If your proposal seeking education grants gets rejected, what do you do? How are you going to cope with and move on from such heart-breaking news that can possibly linger in you for a few days?
In one way or another, we all experience rejection. Moreover, it is really painful that after all your hard work and dedication in brainstorming, researching, and writing your proposal, your application gets rejected in the end. You wonder what went wrong and how did this thing ever happened.
You are Not Alone
After feeling bad about the news, you begin to think of how you are going to break the news to your supporters who helped you in every step of the way to get your application done on time.
You're not alone in this predicament. Many have tried to apply for education grants but failed due to one issue or another. All your efforts didn't really go out to the drain because, in the process, you have definitely learned something especially in the writing process.

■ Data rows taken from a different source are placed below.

(* ===== verification/NatTunnel.v ===== *)
(** * NatTunnel: the NAT tunnel manager

    Models [crates/server/src/nat/tunnel.rs]: which ports may be served, which
    connections are accepted, the rate limits per source, the reservation and
    release of tunnels, and the loop that carries bytes between the public
    connection and the Agent. The database, the Agent's streams, the sockets and
    the JSON parser are parameters; the clock is an argument. Pacing to the
    configured bandwidth only delays and is left out. *)

From S2P Require Import Prelude Text Externals Net Security NatPolicy IoStreams.

Module NatTunnel.
Import Net Security NatPolicy.

Definition DEFAULT_NAT_MAX_ACTIVE_TUNNELS : Z := 128.
Definition PRIVILEGED_PORT_MAX : Z := 1023.
Definition DEFAULT_RESERVED_CONTROL_PLANE_PORTS : list Z := [3000; 8080; 50051].
Definition MAX_TRACKED_SOURCE_IPS_PER_MAPPING : Z := 4096.
Definition MAX_NAT_FRAME_BYTES : Z := 64 * 1024.

(** ** Ports *)

(** [str::parse::<SocketAddr>]: [ip:port] or [[ip%scope]:port]. *)
Fixpoint read_checked (max acc : Z) (count : nat) (s : rstr) : option (Z * nat * rstr) :=
  match s with
  | c :: s' =>
      match to_digit 10 c with
      | Some d => if max <? acc * 10 + d then None else read_checked max (acc * 10 + d) (S count) s'
      | None => Some (acc, count, s)
      end
  | [] => Some (acc, count, s)
  end.
Definition read_port (s : rstr) : option (Z * rstr) :=
  s ← read_given_char 58 s;
  '(n, count, rest) ← read_checked u16_max 0 0 s;
  if (count =? 0)%nat then None else Some (n, rest).
Definition read_scope_id (s : rstr) : option rstr :=
  s ← read_given_char 37 s;
  '(_, count, rest) ← read_checked u32_max 0 0 s;
  if (count =? 0)%nat then None else Some rest.
Definition parse_socket_port (s : rstr) : option Z :=
  let v4 := '(_, s) ← read_ipv4_addr s; read_port s in
  let v6 :=
    s ← read_given_char 91 s;
    '(_, s) ← read_ipv6_addr s;
    let s := default s (read_scope_id s) in
    s ← read_given_char 93 s;
    read_port s in
  match first_of v4 v6 with Some (port, []) => Some port | _ => None end.

Definition parse_port_from_bind_spec (spec : rstr) : option Z :=
  let spec := trim spec in
  first_of (parse_socket_port spec)
    ('(_, port_str) ← rsplit_once 58 spec; parse_unsigned u16_max (trim port_str)).

Section manager.
Context `{UuidLib} (env : Env).

Definition is_reserved_control_plane_port (port : Z) : bool :=
  if contains port DEFAULT_RESERVED_CONTROL_PLANE_PORTS then true else
  if existsb (fun env_name => match env env_name ≫= parse_port_from_bind_spec with
                              | Some bound_port => bound_port =? port
                              | None => false
                              end)
       (lit <$> ["HTTP_BIND"; "GRPC_BIND"; "XLSTATUS_HTTP_BIND"; "XLSTATUS_GRPC_BIND"])
  then true else
  match env (lit "XLSTATUS_NAT_RESERVED_PORTS") with
  | Some raw_ports =>
      existsb (fun token => match parse_unsigned u16_max (trim token) with
                            | Some reserved => reserved =? port
                            | None => false
                            end) (split_by is_list_separator raw_ports)
  | None => false
  end.

Inductive BindError : Type := Privileged | BelowMinimum | ReservedPort.
Definition validate_nat_bind_port (port : Z) : result BindError unit :=
  if port <=? PRIVILEGED_PORT_MAX then Err Privileged
  else if negb (nat_public_port_allowed env port) then Err BelowMinimum
  else if is_reserved_control_plane_port port then Err ReservedPort
  else Ok ().

Definition nat_max_active_tunnels : Z :=
  match value ← env (lit "XLSTATUS_NAT_MAX_ACTIVE_TUNNELS"); parse_unsigned usize_max (trim value) with
  | Some value => if 0 <? value then value else DEFAULT_NAT_MAX_ACTIVE_TUNNELS
  | None => DEFAULT_NAT_MAX_ACTIVE_TUNNELS
  end.

Definition nat_bind_addr (port : Z) : rstr :=
  let host := match trim <$> env (lit "XLSTATUS_NAT_BIND_HOST") with
              | Some value => if is_empty value then lit "127.0.0.1" else value
              | None => lit "127.0.0.1"
              end in
  host ++ lit ":" ++ print_dec port.

Definition nat_source_allowed (peer : SocketAddr) : bool :=
  nat_source_list_allows (default (lit "127.0.0.0/8,::1/128") (env (lit "XLSTATUS_NAT_ALLOWED_SOURCES")))
    (sa_ip peer).
Definition nat_mapping_source_allowed (mapping : NatMapping) (peer : SocketAddr) : bool :=
  match allowed_sources mapping with
  | None => true
  | Some raw => nat_source_list_allows raw (sa_ip peer)
  end.
(* ===== verification/NatTunnelProofs.v ===== *)
(** * NatTunnelProofs: limits hold, and the bridge accounts for every byte

    The rate limits over any sequence of connections, the limits on tunnels,
    the ports a reload may serve, and the accounting of the bridge loop. *)

From S2P Require Import Prelude Text Externals Net Security NatPolicy IoStreams NatTunnel.

Module NatTunnelProofs.
Import Net Security NatPolicy NatTunnel.

(** ** Tunnels *)

Lemma count_insert (tunnels : gmap rstr ActiveTunnel) t mapping :
  tunnels !! tunnel_id t = None →
  count_for_mapping (<[tunnel_id t := t]> tunnels) mapping
  = count_for_mapping tunnels mapping + (if bool_decide (mapping_id t = mapping) then 1 else 0).
Proof.
  intros Hn. unfold count_for_mapping. rewrite map_filter_insert. cbn.
  case_decide as Hm; case_bool_decide; try done.
  - rewrite map_size_insert_None; [lia|]. apply map_lookup_filter_None. by left.
  - rewrite delete_id by done. lia.
Qed.

(** A tunnel is reserved exactly when there is room for it overall and for
    its mapping and its id is new; both limits then still hold with it counted
    in, and nothing else changes. *)
Theorem reserve_exact tunnels t global limit tunnels' :
  reserve_active_tunnel tunnels t global limit = Ok tunnels' ↔
  tunnels' = <[tunnel_id t := t]> tunnels ∧ tunnels !! tunnel_id t = None
  ∧ Z.of_nat (size tunnels') <= global
  ∧ (∀ l, limit = Some l → count_for_mapping tunnels' (mapping_id t) <= l).
Proof.
  unfold reserve_active_tunnel. split.
  - destruct (Z.leb_spec global (Z.of_nat (size tunnels))); [done|].
    destruct (match limit with Some l => _ | None => false end) eqn:Hl; [done|].
    case_bool_decide as Hs; [done|]. intros [= <-].
    assert (tunnels !! tunnel_id t = None) as Hn by (by apply eq_None_not_Some).
    split_and!; [done|done| |].
    + rewrite map_size_insert_None by done. lia.
    + intros l ->. bool_prop. rewrite count_insert by done. rewrite bool_decide_eq_true_2 by done. lia.
  - intros (-> & Hn & Hg & Hl). rewrite map_size_insert_None in Hg by done.
    rewrite (proj2 (Z.leb_gt _ _)) by lia.
    assert (match limit with Some l => l <=? count_for_mapping tunnels (mapping_id t) | None => false end = false) as ->.
    { destruct limit as [l|]; [|done]. specialize (Hl l eq_refl). rewrite count_insert in Hl by done.
      rewrite bool_decide_eq_true_2 in Hl by done. apply Z.leb_gt. lia. }
    rewrite bool_decide_eq_false_2; [done|]. rewrite Hn. by intros [? ?].
Qed.

(** ** Rate limits *)

(** The connections counted for a source in the window that starts at [start]. *)
Definition counted (sources : gmap rstr TrackedSourceRateState) (start : Z) (ip : rstr) : Z :=
  match sources !! ip with
  | Some s => if window_start s =? start then connection_count s else 0
  | None => 0
  end.

Definition counts_ok (sources : gmap rstr TrackedSourceRateState) : Prop :=
  map_Forall (fun _ s => 0 <= connection_count s <= u64_max) sources.

Lemma prune_lookup sources start ip s :
  prune_expired_source_rate_windows sources start !! ip = Some s ↔ sources !! ip = Some s ∧ start <= window_start s.
Proof. unfold prune_expired_source_rate_windows. rewrite map_lookup_filter_Some. done. Qed.

Lemma prune_counted sources start ip :
  counted (prune_expired_source_rate_windows sources start) start ip = counted sources start ip.
Proof.
  unfold counted. destruct (sources !! ip) as [s|] eqn:Hs.
  - destruct (Z.eqb_spec (window_start s) start) as [E|E].
    + assert (prune_expired_source_rate_windows sources start !! ip = Some s) as ->.
      { apply prune_lookup. split; [done|lia]. }
      by rewrite (proj2 (Z.eqb_eq _ _) E).
    + destruct (prune_expired_source_rate_windows sources start !! ip) as [s'|] eqn:Hp; [|done].
      apply prune_lookup in Hp as [Hp _]. rewrite Hs in Hp. injection Hp as <-.
      by rewrite (proj2 (Z.eqb_neq _ _) E).
  - destruct (prune_expired_source_rate_windows sources start !! ip) as [s'|] eqn:Hp; [|done].
    apply prune_lookup in Hp as [Hp _]. congruence.
Qed.

Lemma prune_counts_ok sources start : counts_ok sources → counts_ok (prune_expired_source_rate_windows sources start).
Proof. intros Hok ip s [Hs _]%prune_lookup. by apply (Hok ip). Qed.

Lemma counted_range sources start ip : counts_ok sources → 0 <= counted sources start ip <= u64_max.
Proof.
  intros Hok. unfold counted. destruct (sources !! ip) as [s|] eqn:Hs; [|done].
  case_match; [by apply (Hok ip)|done].
Qed.
(** ** Evaluating a rule *)

(** The loop over the conditions: the trusted ones that were looked at, and the
    Agent of the one that triggered. *)
Fixpoint check_conditions (rule : AlertRule) (now : Z) (l trusted : list AlertCondition) (st : AlertEngine)
    : result AlertError (bool * option rstr * list AlertCondition) * AlertEngine :=
  match l with
  | [] => (Ok (false, None, trusted), st)
  | c :: l =>
      match condition_belongs_to_rule_owner rule c with
      | Err e => (Err e, st)
      | Ok false => check_conditions rule now l trusted st
      | Ok true =>
          let trusted := trusted ++ [c] in
          let '(r, st) := check_condition c now st in
          match r with
          | Err e => (Err e, st)
          | Ok true => (Ok (true, condition_agent_id c, trusted), st)
          | Ok false => check_conditions rule now l trusted st
          end
      end
  end.

Definition rule_active (rule : rstr) (st : AlertEngine) : bool :=
  match states st !! rule with Some s => is_active s | None => false end.

Definition fire_and_set (rule : AlertRule) (kind : Kind) (source : option rstr) (now : Z) (s : AlertState)
    (st : AlertEngine) : result AlertError unit * AlertEngine :=
  match fire rule kind source now st with
  | (Err e, st) => (Err e, st)
  | (Ok _, st) => (Ok (), set_states <[id rule := s]> st)
  end.

Definition evaluate_rule (rule : AlertRule) (clock : Clock) (st : AlertEngine) : result AlertError unit * AlertEngine :=
  match check_conditions rule (now clock) (conditions rule) [] st with
  | (Err e, st) => (Err e, st)
  | (Ok (any_triggered, source, trusted), st) =>
      if is_empty trusted then (Ok (), set_states (delete (id rule)) st) else
      let source := or_else source (infer_condition_agent_id trusted) in
      let already := rule_active (id rule) st in
      let fired := {| rule_id := id rule; is_active := true; last_fired_at := Some (now clock);
                      last_always_fire_at := match trigger_mode rule with
                                             | Once => None
                                             | Always => Some (tick_after clock)
                                             end |} in
      let recovered := {| rule_id := id rule; is_active := false; last_fired_at := None; last_always_fire_at := None |} in
      match trigger_mode rule with
      | Once =>
          if any_triggered && negb already then fire_and_set rule Fired source (now clock) fired st
          else if negb any_triggered && already then fire_and_set rule Recovered source (now clock) recovered st
          else (Ok (), st)
      | Always =>
          if any_triggered then
            let throttle_ok := match states st !! id rule ≫= last_always_fire_at with
                               | Some t => seconds 60 <=? tick clock - t
                               | None => true
                               end in
            if throttle_ok then fire_and_set rule Fired source (now clock) fired st else (Ok (), st)
          else if already then fire_and_set rule Recovered source (now clock) recovered st
          else (Ok (), st)
      end
  end.

(** ** Loading the rules *)

Definition ALERT_MAX_NAME_BYTES : Z := 128.
Definition ALERT_MAX_CONDITIONS : Z := 32.
Definition ALERT_MAX_CONDITION_BYTES : Z := 4 * 1024.
Definition ALERT_MAX_TASK_IDS : Z := 32.
Definition ALERT_MAX_CONSECUTIVE_FAILURES : Z := 100.
Definition ALERT_MAX_LATENCY_MS : Z := 86400000.
Definition ALERT_MAX_DAYS_BEFORE : Z := 3650.
Definition ALERT_MAX_OFFLINE_SECONDS : Z := 31536000.
Definition ALERT_MAX_RESOURCE_DURATION_SECONDS : Z := 31536000.
Definition ALERT_MAX_TRAFFIC_PERCENT : f64 := f64_of_Z 1000000.
Definition ALERT_MAX_RESOURCE_THRESHOLD : f64 := f64_of_Z 1000000000000.

Definition require_canonical_uuid (value : rstr) : result AlertError rstr :=
  let value := trim value in
  if negb (byte_len value =? 36) then Err NotCanonicalUuid else
  parsed ← ok_or (uuid_parse value) NotCanonicalUuid;
  if negb (bool_decide (uuid_to_string parsed = value)) then Err NotCanonicalUuid else Ok value.

Definition ensure_bounded_nonempty_text (value : rstr) (max_bytes : Z) : result AlertError unit :=
  if is_empty value then Err TextRequired else if max_bytes <? byte_len value then Err TextTooLong else Ok ().

Definition parse_trigger_mode (value : rstr) : result AlertError TriggerMode :=
  if bool_decide (trim value = lit "always") then Ok Always
  else if bool_decide (trim value = lit "once") then Ok Once else Err BadTriggerMode.

Definition ensure_days_before (d : Z) : result AlertError unit :=
  if negb ((0 <=? d) && (d <=? ALERT_MAX_DAYS_BEFORE)) then Err OutOfRange else Ok ().

Definition validate_runtime_condition (c : AlertCondition) : result AlertError unit :=
  match c with
  | ServiceDown s n =>
      require_canonical_uuid s ;;
      if (n =? 0) || (ALERT_MAX_CONSECUTIVE_FAILURES <? n) then Err OutOfRange else Ok ()
  | ServiceLatency s ms =>
      require_canonical_uuid s ;; if (ms <=? 0) || (ALERT_MAX_LATENCY_MS <? ms) then Err OutOfRange else Ok ()
  | CertificateExpiry s d => require_canonical_uuid s ;; ensure_days_before d
  | ServerExpiry a d => require_canonical_uuid a ;; ensure_days_before d
  | ServerTrafficQuota a p _ =>
      require_canonical_uuid a ;;
      if negb (is_finite p) || f64_le p f64_zero || f64_gt p ALERT_MAX_TRAFFIC_PERCENT then Err OutOfRange else Ok ()
  | ServerOffline a s =>
      require_canonical_uuid a ;;
      if (s =? 0) || (ALERT_MAX_OFFLINE_SECONDS <? s) then Err OutOfRange else Ok ()
  | ServerResource a _ _ t d =>
      require_canonical_uuid a ;;
      if negb (is_finite t) || f64_gt (f64_abs t) ALERT_MAX_RESOURCE_THRESHOLD then Err OutOfRange else
      if ALERT_MAX_RESOURCE_DURATION_SECONDS <? d then Err OutOfRange else Ok ()
  end.

Definition parse_condition (v : json) : result AlertError AlertCondition :=
  if ALERT_MAX_CONDITION_BYTES <? json_len lib v then Err ConditionTooLong else
  c ← ok_or (condition_of_json lib v) ConditionInvalid;
  validate_runtime_condition c ;; Ok c.
(* ===== verification/AlertsProofs.v ===== *)
(** * AlertsProofs: when alerts fire, for how long a condition must hold, and
    whose resources an alert can see. *)

From S2P Require Import Prelude Text BTreeMap Json Externals Alerts.
From Stdlib Require Import SpecFloat.

Module AlertsProofs.
Import Alerts.

Section proofs.
Context {E Row Chan : Type} `{UuidLib}.
Implicit Types (db : AlertDb E Row) (lib : AlertLib Row Chan) (rule : AlertRule) (st : AlertEngine Chan).

(** ** What an evaluation leaves alone *)

(** The windows aside, a condition changes nothing. *)
Definition same_outputs st st' : Prop :=
  states st' = states st ∧ events st' = events st ∧ spawned st' = spawned st ∧ sent st' = sent st
  ∧ latest st' = latest st.

Lemma same_outputs_trans st1 st2 st3 : same_outputs st1 st2 → same_outputs st2 st3 → same_outputs st1 st3.
Proof. unfold same_outputs. intros (-> & -> & -> & -> & ->) (-> & -> & -> & -> & ->). done. Qed.

Lemma check_condition_outputs db lib c now st : same_outputs st (check_condition db lib c now st).2.
Proof.
  destruct c; try done. cbn [check_condition].
  unfold check_resource_condition, check_network_window, apply_duration_window.
  destruct (latest st !! agent_id) as [v|]; [|done]. cbv zeta.
  destruct (bool_decide _ && _).
  - destruct (network_total_bytes v); [|done]. destruct (traffic_windows st !! _); [|done].
    by destruct (_ <? duration_seconds).
  - destruct (resource_value v resource); [|done]. destruct (negb _); [done|]. by destruct (duration_seconds =? 0).
Qed.

(** The loop looks at trusted conditions only, and says which one triggered. *)
Lemma check_conditions_spec db lib rule now l : ∀ trusted st r st',
  check_conditions db lib rule now l trusted st = (r, st') →
  same_outputs st st' ∧
  match r with
  | Err _ => True
  | Ok (triggered, source, trusted') =>
      (∃ more, trusted' = trusted ++ more
         ∧ Forall (fun c => c ∈ l ∧ condition_belongs_to_rule_owner db rule c = Ok true) more)
      ∧ (triggered = true → ∃ c u, c ∈ l ∧ condition_belongs_to_rule_owner db rule c = Ok true
           ∧ same_outputs st u ∧ (check_condition db lib c now u).1 = Ok true ∧ source = condition_agent_id c)
      ∧ ((∃ c, c ∈ l ∧ condition_belongs_to_rule_owner db rule c = Ok true) → trusted' ≠ [])
  end.
Proof.
  induction l as [|c l IH]; intros trusted st r st'; cbn [check_conditions].
  { intros [= <- <-]. split; [done|]. split_and!; [exists []; by rewrite app_nil_r|done|].
    by intros (c & ?%not_elem_of_nil & _). }
  destruct (condition_belongs_to_rule_owner db rule c) as [[]|] eqn:Hb.
  - pose proof (check_condition_outputs db lib c now st) as Hout.
    destruct (check_condition db lib c now st) as [[[]|] st1] eqn:Hc; cbn [snd] in Hout.
    + intros [= <- <-]. split; [done|]. split_and!.
      * exists [c]. split; [done|]. apply Forall_singleton. split; [set_solver|done].
      * intros _. exists c, st. rewrite Hc. split_and!; [set_solver|done|done|done|done].
      * intros _. by destruct trusted.
    + intros Hl. apply IH in Hl as [Hs Hr]. split; [by eapply same_outputs_trans|].
      destruct r as [[[triggered source] trusted']|]; [|done].
      destruct Hr as ((more & -> & Hmore) & Ht & Hf). split_and!.
      * exists (c :: more). rewrite <- app_assoc. split; [done|]. constructor; [split; [set_solver|done]|].
        eapply Forall_impl; [exact Hmore|]. set_solver.
      * intros Htr. destruct (Ht Htr) as (c' & u & ? & ? & ? & ? & ?). exists c', u.
        split_and!; [set_solver|done|by eapply same_outputs_trans|done|done].
      * intros _. rewrite <- app_assoc. by destruct trusted.
    + intros [= <- <-]. done.
  - intros Hl. apply IH in Hl as [Hs Hr]. split; [done|].
    destruct r as [[[triggered source] trusted']|]; [|done].
    destruct Hr as ((more & -> & Hmore) & Ht & Hf). split_and!.
    + exists more. split; [done|]. eapply Forall_impl; [exact Hmore|]. set_solver.
    + intros Htr. destruct (Ht Htr) as (c' & u & ? & ? & ? & ? & ?). exists c', u. split_and!; [set_solver|done..].
    + intros (c' & [->|Hin]%elem_of_cons & Hb'); [congruence|]. apply Hf. eauto.
  - by intros [= <- <-].
Qed.
Definition selector0 : ServerSelector :=
  {| server_ids := []; exclude_server_ids := [lit "b"]; group_ids := []; tag_names := []; tags := [];
     source_server := false |}.
Definition url0 : Security.Url :=
  {| Security.scheme := lit "https"; Security.username := []; Security.password := None;
     Security.host_str := Some (lit "example.com"); Security.port := None;
     Security.port_or_known_default := Some 443; Security.path := lit "/"; Security.query := None;
     Security.fragment := None |}.
Definition lib0 : TaskLib :=
  {| json_parse _ := Some (JObject []); selector_from_str _ := Some selector0; url_parse _ := Some url0;
     to_lowercase := to_ascii_lowercase |}.
Definition env0 : Security.Env := fun _ => None.
Definition task0 : Task :=
  {| id := lit "t1"; owner_user_id := lit "owner"; name := lit "backup"; task_type := Shell;
     schedule := Some (lit "* * * * *"); command := Some (lit "true"); payload_json := None; cover_mode := All;
     server_selector_json := lit "{}"; push_successful := false; notification_group_id := None;
     last_executed_at := None; last_result := None; enabled := true; created_at := []; updated_at := [] |}.
Definition http_task : Task :=
  {| id := lit "t2"; owner_user_id := lit "owner"; name := lit "probe"; task_type := HttpGet; schedule := None;
     command := Some (lit "https://example.com/"); payload_json := None; cover_mode := All;
     server_selector_json := lit "{}"; push_successful := false; notification_group_id := None;
     last_executed_at := None; last_result := None; enabled := true; created_at := []; updated_at := [] |}.
Definition rows0 : list Row := [(lit "t9", None); (lit "t1", Some task0)].
Definition ticks0 : list (Z * (option rstr → Z → result rstr (list Row))) :=
  [(0, table_query rows0); (60, fun _ _ => Err (lit "locked")); (90, table_query rows0); (100, table_query rows0)].

Lemma rows0_descending : descending rows0.
Proof. repeat constructor. Qed.

Lemma list_scheduled_complete_witness : list_scheduled (E := rstr) env0 lib0 3 (table_query rows0) = Some (Ok [task0]).
Proof. exact (list_scheduled_complete env0 lib0 3 rows0 rows0_descending ltac:(cbn; lia)). Defined.

Lemma rows0_has_task : table_has_task (E := rstr) env0 lib0 (lit "t1") (lit "* * * * *") rows0.
Proof.
  split; [apply rows0_descending|]. split.
  - intros r t Hr Ht. apply elem_of_cons in Hr as [->|Hr]; [done|]. apply elem_of_cons in Hr as [->|Hr]; [|by apply not_elem_of_nil in Hr].
    by injection Ht as <-.
  - exists task0. split; [done|]. split; [right; left|]. done.
Qed.

(** The minute that passes while a scan fails is caught up by the next one. *)
Lemma schedule_exact_witness :
  exactly_due (lit "t1") (lit "* * * * *") every_minute None ticks0 (run_ticks env0 lib0 3 ticks0 ∅)
  ∧ run_ticks env0 lib0 3 ticks0 ∅
    = [Some (Ok []); Some (Err (DbError (lit "locked"))); Some (Ok [task0]); Some (Ok [])].
Proof.
  split; [|by vm_compute]. apply (schedule_exact env0 lib0 (lit "t1") (lit "* * * * *") every_minute 3 ticks0).
  - done.
  - assert (good_tick (E := rstr) env0 lib0 (lit "t1") (lit "* * * * *") 3 (table_query rows0)) as Hgood.
    { left. exists rows0. split; [apply rows0_has_task|]. split; [cbn; lia|done]. }
    constructor; [done|]. constructor; [right; by eexists|]. constructor; [done|]. constructor; [done|]. constructor.
  - repeat constructor; cbn; lia.
Defined.

Definition record (i : rstr) : AgentSelectorRecord :=
  {| rec_id := i; rec_name := i; dashboard_metadata_json := None; last_info_json := None; last_state_json := None |}.
Definition owned0 (_ : rstr) : result rstr (list AgentSelectorRecord) := Ok [record (lit "a"); record (lit "b"); record (lit "c")].
(** Dropping keys from the store loses tickets. *)
Lemma represents_lose st t s fl :
  represents st t → s ⊆ challenges st → fl ⊆ flights st →
  ∃ t', ticket_step t t' ∧ represents {| challenges := s; flights := fl; offered := offered st; consumed := consumed st |} t'.
Proof.
  intros [H1' H2' H3' H4' H5'] Hs Hfl.
  exists {| issued := issued t; open := filter (fun p => s !! challenge_key p.1.1 p.1.2 = Some p.2) (open t); used := used t |}.
  split; [constructor; apply map_filter_subseteq|]. split; cbn [challenges flights offered consumed issued open used]; try done.
  - intros a n e Ha. rewrite map_lookup_filter_Some. cbn [fst snd]. rewrite <- H1' by done. split; [|tauto].
    intros He. split; [|done]. by eapply lookup_weaken.
  - intros a n e [Ho _]%map_lookup_filter_Some. by eapply H2'.
  - intros i f Hf. eapply H5', lookup_weaken; done.
Qed.

Lemma represents_offer st t a n e s0 rk :
  represents st t → uuid_ok a → s0 ⊆ challenges st → (∀ b m, challenge_key b m ≠ rk) →
  n ∉ ((fun o => o.1.2) <$> offered st) →
  ∃ t', rtc ticket_step t t'
    ∧ represents {| challenges := <[challenge_key a n := e]> (<[rk := e]> s0); flights := flights st;
                    offered := offered st ++ [(a, n, e)]; consumed := consumed st |} t'.
Proof.
  intros Hrep Ha Hs Hrk Hfresh. destruct (represents_lose st t s0 (flights st) Hrep Hs) as (t1 & Hstep & [H1' H2' H3' H4' H5']); [done|].
  assert (issued t1 !! n = None) as Hnew.
  { destruct (issued t1 !! n) as [[b e']|] eqn:Hi; [|done]. apply H3' in Hi. destruct Hfresh.
    apply list_elem_of_fmap. by exists (b, n, e'). }
  eexists. split; [eapply rtc_l; [exact Hstep|]; apply rtc_once, (ticket_issue t1 a n e Hnew)|].
  split; cbn [challenges flights offered consumed issued open used] in *; try done.
  - intros b m e' Hb. destruct (decide ((b, m) = (a, n))) as [[= -> ->]|Hne]; [by rewrite !lookup_insert_eq|].
    rewrite !lookup_insert_ne; [by apply H1'|done|auto|].
    intros Hk. apply challenge_key_inj in Hk as [-> ->]; done.
  - intros b m e'. destruct (decide ((b, m) = (a, n))) as [[= -> ->]|Hne]; [done|]. rewrite lookup_insert_ne by done. apply H2'.
  - intros b m e'. rewrite elem_of_app, list_elem_of_singleton, <- H3'. destruct (decide (m = n)) as [->|Hne].
    + rewrite lookup_insert_eq, Hnew. naive_solver.
    + rewrite lookup_insert_ne by done. naive_solver.
Qed.

Lemma represents_use st t a n e now fl :
  represents st t → uuid_ok a → challenges st !! challenge_key a n = Some e → now <= e → fl ⊆ flights st →
  ∃ t', ticket_step t t'
    ∧ represents {| challenges := delete (challenge_key a n) (challenges st); flights := fl;
                    offered := offered st; consumed := consumed st ++ [(a, n, now)] |} t'.
Proof.
  intros [H1' H2' H3' H4' H5'] Ha Hk Hle Hfl. apply H1' in Hk as Hopen; [|done].
  eexists. split; [by apply (ticket_use t a n e now)|].
  split; cbn [challenges flights offered consumed issued open used]; try done.
  - intros b m e' Hb. destruct (decide ((b, m) = (a, n))) as [[= -> ->]|Hne]; [by rewrite !lookup_delete_eq|].
    rewrite !lookup_delete_ne; [by apply H1'|done|]. intros Hkk. apply challenge_key_inj in Hkk as [-> ->]; done.
  - intros b m e' [_ Hb]%lookup_delete_Some. by eapply H2'.
  - by rewrite H4'.
  - intros i f Hf. eapply H5', lookup_weaken; done.
Qed.

Lemma record_challenge_ok a n fresh now s s' :
  record_challenge a n fresh now s = (Ok fresh, s') →
  s' = <[challenge_key a fresh := now + seconds CHALLENGE_TTL_SECONDS]>
         (<[request_challenge_key a n := now + seconds CHALLENGE_TTL_SECONDS]> (prune_expired_challenges s now)).
Proof. unfold record_challenge. case_bool_decide; [done|]. destruct (_ || _); [done|]. by intros [= <-]. Qed.

Lemma record_challenge_err a n fresh now s e s' :
  record_challenge a n fresh now s = (Err e, s') → s' ⊆ s.
Proof.
  unfold record_challenge. case_bool_decide; [|destruct (_ || _); [|done]]; intros [= _ <-]; apply map_filter_subseteq.
Qed.

Lemma consume_sub s k e now r s' : consume_agent_jwt_challenge s k e now = (r, s') → s' ⊆ s.
Proof. unfold consume_agent_jwt_challenge. repeat case_match; intros [= _ <-]; done || apply delete_subseteq. Qed.

Lemma parse_agent_id_ok s a : parse_agent_id s = Ok a → uuid_ok a ∧ uuid_to_string a = s.
Proof.
  unfold parse_agent_id. destruct (negb _); [done|]. intros (u & Hu & Ha)%bind_Ok.
  destruct (uuid_parse s) as [u'|] eqn:Hp; [|done]. injection Hu as ->. case_bool_decide; [|done].
  injection Ha as ->. split; [by eapply uuid_parse_ok|done].
Qed.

Moreover, your supporters may have seen your hard work as you take an extra mile to reach your target to improve the quality of education of school children in your city or county.
Don't Take it Personally
Generally speaking, both public and private grant-giving organizations review a specific application for eligibility, funding interest, relevance to the community, and technical merits. This process takes place within a month or a quarter.
Reasons why grant proposals are rejected varies. It may range from serious issues such as fraud in documents and information to petty matters like incorrect document format submission and failure to follow directions. Even simple grammatical inaccuracies can sabotage your chances of obtaining favorable results from your application.
If your proposal gets rejected, you don't need to worry yourself over it. Instead of throwing your proposal away, take the opportunity to politely ask for feedback from the funding source. It will be helpful if you get to know the things that should be improved in your proposal. Find out the mistakes and weaknesses in your document and try to further improve the areas you did exceptionally.
Read the funding organization's letter again, but this time read it carefully. Does it say your proposed educational program matches their criteria, but their funds have already been allocated? Does it say your non-profit organization is fit for funding, but the itemized budget plan looks confusing?
Like any other ordinary people, funding sources, too, experience crisis and downturn. Under these conditions, donations and other means to raise funds are affected. The key to stay on top is to diversify your fundraising options and strategies.
Even if you don't get funded, your increased knowledge of the grant-making process will prepare you for future battles that lie ahead of you. At the same time, it would help you develop a new game plan for your next grant application.